Multiple vulnerabilities disclosed in 2019 such as CVE-2019-0708CVE-2019-1181 and CVE-2019-1182 (popularly known as “BlueKeep” and “DejaBlue”) can be exploited to execute arbitrary code on an unpatched Windows server operating a public RDP service, even before authentication takes place. A successful exploit could deploy malware, initiate a ransomware attack, or move laterally across the network to attack other computers.

Keeping systems patched is critical, but insufficient.

Under no circumstances should a system ever remain unpatched. Hackers search for older, unpatched versions of software with known vulnerabilities because they know they can mount successful attacks on them.

That said, the key word here is “known”. The primary concern for deploying remote access is unknown vulnerabilities, and when a new vulnerability emerges, it is the design of the system itself that must provide protection.

Proper Design: Defense in Depth and the Principle of Least Privilege

When exploiting a security vulnerability, a hacker attempts to perform an action that the security model of the software should otherwise deny.  As a defense, IT must define boundaries that can be enforced independently through 1) layers of protective services (“defense in depth”) and 2) limiting privileges to only what is absolutely required for the service to operate (the “Principle of Least Privilege”).

Authentication and authorization should occur as a precondition of connecting with RDP, not simply as a part of it. This means that RDP must be deployed behind a dedicated remote desktop gateway that is the only means of access. The gateway should provide access strictly to the remote desktops that the current user is allowed to access, with a limited set of privileges so that a successful attack cannot immediately result in gaining admin access.

While deploying a virtual private network (VPN) is a popular solution to this challenge, doing so may open up a greater portion of the private network than is needed for the desired level of access. Additionally, VPNs can be cumbersome to configure and use. With the number of employees working remotely likely to remain high even after the pandemic has passed, VPN may not be a viable long-term solution for securing remote access for an entire company.

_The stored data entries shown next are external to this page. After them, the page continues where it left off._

(** * the_last_application: a shallow embedding of the crawl pipeline and of
      the dashboard's database helpers

    Sources embedded here:
    - [src/src/utils.py]       [get_attributes], [make_linkedin_url]
    - [src/src/job_data.py]    [get_job_info], [validate_job_info]
    - [src/main.py]            the card loop of [main]
    - [src/tla_dashboard/utils/db_helper.py]
                               [get_dashboard_stats], [retry_failed_application],
                               [get_success_rate_by_company]

    Python dictionaries are finite maps ([gmap]) when only lookups matter and
    association lists when the insertion order is observable.  Python
    exceptions are the [Raise] branch of [result].  SQL tables are lists of
    rows, a nullable column is an [option]. *)

From Stdlib Require Import ZArith QArith Qround Lqa String Ascii List Floats.
From Stdlib Require Uint63.
From stdpp Require Import gmap strings list sorting.

Open Scope string_scope.

(** ** Python values and exceptions *)

Module Py.

(** The exceptions the embedded code can raise. *)
Inductive exn : Type :=
| AttributeError   (* attribute access on [None] *)
| IndexError       (* list index out of range *)
| ZeroDivisionError.

Inductive result (A : Type) : Type :=
| Ok (a : A)
| Raise (e : exn).
Arguments Ok {A} a.
Arguments Raise {A} e.

Definition bind {A B} (r : result A) (k : A -> result B) : result B :=
  match r with
  | Ok a => k a
  | Raise e => Raise e
  end.

(** The values stored in a candidate record: [None] or a [str]. *)
Inductive value : Type :=
| PyNone
| PyStr (s : string).

(** Python truthiness: [None] and the empty string are falsy. *)
Definition truthy (v : value) : bool :=
  match v with
  | PyNone => false
  | PyStr s => negb (String.eqb s "")
  end.

(** [l[i]], raising [IndexError] out of range (non-negative indices). *)
Definition index {A} (l : list A) (i : nat) : result A :=
  match l !! i with
  | Some x => Ok x
  | None => Raise IndexError
  end.

(** [range(0, stop, 2)]. *)
Definition range_step2 (stop : nat) : list nat :=
  (fun k => 2 * k) <$> seq 0 (Nat.div2 (S stop)).

(** [d.get(k, None)] on a dictionary of strings. *)
Definition get (d : gmap string string) (k : string) : value :=
  match d !! k with
  | Some s => PyStr s
  | None => PyNone
  end.

End Py.

Import Py.

Notation "'let*' x ':=' r 'in' k" := (Py.bind r (fun x => k))
  (at level 10, x name, r at level 100, k at level 200).

#[global] Instance exn_eq_dec : EqDecision Py.exn.
Proof. solve_decision. Defined.

#[global] Instance value_eq_dec : EqDecision Py.value.
Proof. solve_decision. Defined.

(** ** The browser collaborator

    An element handle exposes its flat attribute list
    [name1; value1; name2; value2; ...], its text and the two selector
    queries; a page (tab) exposes the two queries.  The queries are the
    collaborator's answers at the time of the call, so they are left
    arbitrary. *)

#[warnings="-register-all"]
Inductive Element : Type :=
  mkElement (attributes : list string)
            (text : string)
            (query_selector : string -> option Element)
            (query_selector_all : string -> list Element).

Definition attributes (e : Element) : list string :=
  match e with mkElement a _ _ _ => a end.
Definition text (e : Element) : string :=
  match e with mkElement _ t _ _ => t end.
Definition query_selector (e : Element) : string -> option Element :=
  match e with mkElement _ _ q _ => q end.
Definition query_selector_all (e : Element) : string -> list Element :=
  match e with mkElement _ _ _ q => q end.

Record Tab : Type := mkTab {
  tab_query_selector : string -> option Element;
  tab_query_selector_all : string -> list Element
}.

(** ** Python's [urllib.parse.urlencode]

    Strings are byte strings (the UTF-8 encoding of the Python [str]), which
    is what [urllib.parse.quote_plus] works on. *)

Module Url.

(** [urllib.parse._ALWAYS_SAFE]: ASCII letters, digits and [_.-~]. *)
Definition always_safe (c : ascii) : bool :=
  let n := N_of_ascii c in
  ((65 <=? n) && (n <=? 90) || (97 <=? n) && (n <=? 122) ||
   (48 <=? n) && (n <=? 57) ||
   (n =? 95) || (n =? 46) || (n =? 45) || (n =? 126))%N.

(** One upper-case hexadecimal digit, as ['%02X'] prints it. *)
Definition hex_digit (n : N) : ascii :=
  if (n <? 10)%N then ascii_of_N (48 + n) else ascii_of_N (55 + n).

(** [quote_plus] on one byte: kept when always safe, a space becomes [+],
    anything else is percent-encoded. *)
Definition quote_byte (c : ascii) : string :=
  if always_safe c then String c ""
  else if Ascii.eqb c " " then "+"
  else String "%" (String (hex_digit (N_of_ascii c / 16))
                  (String (hex_digit (N_of_ascii c mod 16)) "")).

(** [urllib.parse.quote_plus(s)] with the default [safe='']. *)
Fixpoint quote_plus (s : string) : string :=
  match s with
  | EmptyString => ""
  | String c r => quote_byte c +:+ quote_plus r
  end.

(** [str(v)] for the values a parameter can hold. *)
Definition py_str (v : Py.value) : string :=
  match v with
  | PyNone => "None"
  | PyStr s => s
  end.

(** [urllib.parse.urlencode(params)] for a dictionary in insertion order. *)
Definition urlencode (params : list (string * Py.value)) : string :=
  String.concat "&"
    ((fun kv => quote_plus (fst kv) +:+ "=" +:+ quote_plus (py_str (snd kv))) <$> params).

(** [d[k] = v] on an insertion-ordered dictionary: an existing key keeps its
    position, a new key goes last. *)
Fixpoint dict_set (d : list (string * Py.value)) (k : string) (v : Py.value)
  : list (string * Py.value) :=
  match d with
  | [] => [(k, v)]
  | (k', v') :: r =>
      if String.eqb k' k then (k', v) :: r else (k', v') :: dict_set r k v
  end.

End Url.

(** ** src/src/utils.py *)

Module Utils.
Lemma write_spec data q :
  valid q → interleaved (AudioQueue._nChannels q) data →
  ∃ q', AudioQueue.write data q
        = Ok ((false, AudioQueue._samplesInQueue q
                      + length data / AudioQueue._nChannels q), q')
    ∧ valid q'
    ∧ AudioQueue._nChannels q' = AudioQueue._nChannels q
    ∧ AudioQueue.getNReadableSamples q'
      = AudioQueue._samplesInQueue q + length data / AudioQueue._nChannels q
    ∧ contents q' = contents q ++ data.
Proof.
  intros [HN Hwf Hcount] [c Hc]. eexists. split; [reflexivity|].
  unfold contents in *. simpl. rewrite concat_app. simpl. rewrite app_nil_r.
  repeat split; try done; simpl.
  - apply Forall_app; split; [done|]. constructor; [by exists c|constructor].
  - unfold contents. simpl. rewrite concat_app, length_app. simpl.
    rewrite app_nil_r, Hc, Nat.div_mul by lia. lia.
Qed.

Lemma clear_spec q :
  valid q →
  valid (AudioQueue.clear q)
  ∧ AudioQueue._nChannels (AudioQueue.clear q) = AudioQueue._nChannels q
  ∧ AudioQueue.getNReadableSamples (AudioQueue.clear q) = 0
  ∧ contents (AudioQueue.clear q) = [].
Proof. intros [HN _ _]. repeat split; done. Qed.

(** [read] returns; it takes [min nSamples available] frames from the front
    of the queue and leaves the remaining frames in place. *)
Lemma read_spec nSamples channels q :
  valid q → covers q channels →
  let r := nSamples `min` AudioQueue._samplesInQueue q in
  ∃ q', AudioQueue.read nSamples channels q = Ok (read_output nSamples channels q, q')
    ∧ valid q'
    ∧ AudioQueue._nChannels q' = AudioQueue._nChannels q
    ∧ AudioQueue._initialCapacity q' = AudioQueue._initialCapacity q
    ∧ AudioQueue._samplesInQueue q' = AudioQueue._samplesInQueue q - r
    ∧ contents q' = drop (r * AudioQueue._nChannels q) (contents q).
Proof.
  intros [HN Hwf Hcount] Hcov r.
  unfold AudioQueue.read, read_output, AudioQueue.getNReadableSamples. fold r.
  case_decide as Hr.
  - exists q. rewrite Hr. simpl. rewrite Nat.sub_0_r.
    split; [by destruct channels|]. done.
  - set (init := match channels with
                 | None => replicate _ _
                 | Some chs => fill_all zero <$> chs
                 end).
    destruct (read_loop_spec (AudioQueue._nChannels q) r (AudioQueue._queue q) HN Hwf
                (length (AudioQueue._queue q)) 0 init)
      as (queue' & Hrun & Hcat & Hwf'); [done| |lia| |].
    { subst init. destruct channels; simpl in *.
      - by rewrite length_fmap.
      - by rewrite length_replicate. }
    { fold (contents q). rewrite <-Hcount. nia. }
    rewrite Nat.sub_0_r in *. rewrite Hrun. cbn [mbind Result_bind].
    eexists. split.
    { f_equal. f_equal. cbn [AudioQueue.l_channels]. subst init.
      by destruct channels. }
    cbn. repeat split; try done.
    unfold contents in *. simpl. rewrite Hcat, length_drop. nia.
Qed.

(** A read of fewer frames than the oldest chunk holds trims that chunk at
    the front and leaves the rest of it at the head of the queue. *)
Lemma read_front_trim nSamples channels chunk rest N cap count :
  0 < nSamples → nSamples < length chunk / N → nSamples ≤ count →
  covers (AudioQueue.mk (chunk :: rest) N cap count) channels →
  ∃ out, AudioQueue.read nSamples channels (AudioQueue.mk (chunk :: rest) N cap count)
         = Ok (out, AudioQueue.mk (slice (nSamples * N) chunk :: rest) N cap
                      (count - nSamples)).
Proof.
  intros Hn Hlt Hcount Hcov. unfold AudioQueue.read, AudioQueue.getNReadableSamples.
  cbn [AudioQueue._samplesInQueue AudioQueue._queue AudioQueue._nChannels
       AudioQueue._initialCapacity].
  replace (nSamples `min` count) with nSamples by lia.
  case_decide; [lia|]. cbn [length]. rewrite while_step; cycle 1.
  { unfold AudioQueue.loop_test; simpl. rewrite !bool_decide_eq_true_2; [done|lia..]. }
  rewrite loop_body_spec; cycle 1.
  { destruct channels; simpl in *; [by rewrite length_fmap|by rewrite length_replicate]. }
  cbn zeta. rewrite Nat.sub_0_r.
  replace ((length chunk / N) `min` nSamples) with nSamples by lia.
  case_decide; [lia|]. cbn [mbind Result_bind]. rewrite while_exit.
  - cbn. eexists. reflexivity.
  - unfold AudioQueue.loop_test; simpl. rewrite bool_decide_eq_false_2; [done|lia].
Qed.
Lemma fill_all_zero (ch : list A) : fill_all zero ch = replicate (length ch) zero.
Proof.
  apply list_eq; intros i. unfold fill_all, fill. rewrite list_lookup_imap.
  destruct (ch !! i) eqn:Hi; simpl.
  - apply lookup_lt_Some in Hi. rewrite lookup_replicate_2 by done.
    case_decide; [done|lia].
  - apply lookup_ge_None in Hi. symmetry. apply lookup_replicate_None. lia.
Qed.
(** * PassVault: a shallow embedding of [src/main.cpp]

    The development follows the structure of the program: the
    [SecurityManager] (key derivation, XOR stream and hexadecimal codec),
    the [PasswordAnalyzer], and the [PassVault] store with its lock state,
    CRUD operations, persistence and health report.

    Data model (LP64, x86-64, "C" locale):
    - [std::string] is a sequence of bytes: [list ascii];
    - [unsigned long] is 64 bits wide, arithmetic on it wraps modulo 2^64;
    - [long] and [time_t] are 64-bit signed integers, carried as [Z];
    - plain [char] is signed, so a byte above 127 is a negative [int];
    - [int] counters (scores, report fields) are carried as [Z]: they are
      bounded by the number of entries and never reach the [int] range;
    - [difftime] is a subtraction of two [time_t] values, carried out in
      [Z] (exact for every pair of timestamps below 2^53 seconds);
    - [time(0)] and [rand()] read the environment: the embedding threads a
      [World] holding both oracles and the backing file. *)

From Stdlib Require Import ZArith List Ascii Bool Lia.
From stdpp Require Import gmap strings list.

Local Open Scope Z_scope.

(** ** Byte strings *)

Abbreviation bytes := (list ascii).

Definition str (s : String.string) : bytes := String.list_ascii_of_string s.

(** [(unsigned char)c] as an [int]. *)
Definition byte_val (c : ascii) : Z := Z.of_N (N_of_ascii c).

(** [c] of type [char] promoted to [int]. *)
Definition char_val (c : ascii) : Z :=
  if 128 <=? byte_val c then byte_val c - 256 else byte_val c.
(** X9. The counters of the two agents mirror each other (a win of one is
    a loss of the other, draws are equal), their sum is the number of
    entries of the game history, and that number never exceeds the index
    of the current game; while the current game is on it is below it. *)
Theorem statistics_mirror_and_count_games (s : state) :
  reachable zero_time add_time round2 (Some s) ->
  wins (gpt_stats s) = losses (claude_stats s) /\
  losses (gpt_stats s) = wins (claude_stats s) /\
  draws (gpt_stats s) = draws (claude_stats s) /\
  (wins (gpt_stats s) + wins (claude_stats s) + draws (gpt_stats s)
   = Z.of_nat (length (game_history s)))%Z /\
  (Z.of_nat (length (game_history s)) <= current_game s)%Z /\
  (game_over s = false -> (Z.of_nat (length (game_history s)) < current_game s)%Z).
Proof.
  intros Hreach. pose proof (reachable_inv _ Hreach s eq_refl) as Hinv.
  destruct (inv_stats s Hinv) as (S1 & S2 & S3).
  pose proof (inv_history s Hinv) as Hh.
  repeat split; try assumption; [apply (inv_totals s Hinv) | |].
  - destruct (game_over s); lia.
  - intros Hover. rewrite Hover in Hh. lia.
Qed.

Once the gateway is in place, the firewall of the network should be locked down to allow access only to the gateway, and the firewalls of the various computers on the network should be locked down to allow access only from the gateway. This isolates each remote desktop at the network level, ensuring that compromising one computer will not immediately mean that all computers on the network are exposed.

Conclusions

RDP is a useful, powerful protocol, but it needs to be deployed carefully so that it doesn’t also become useful to malicious actors. Keeping RDP services patched, following best practices, and placing RDP services behind a secure gateway will go a long way toward securing remote access.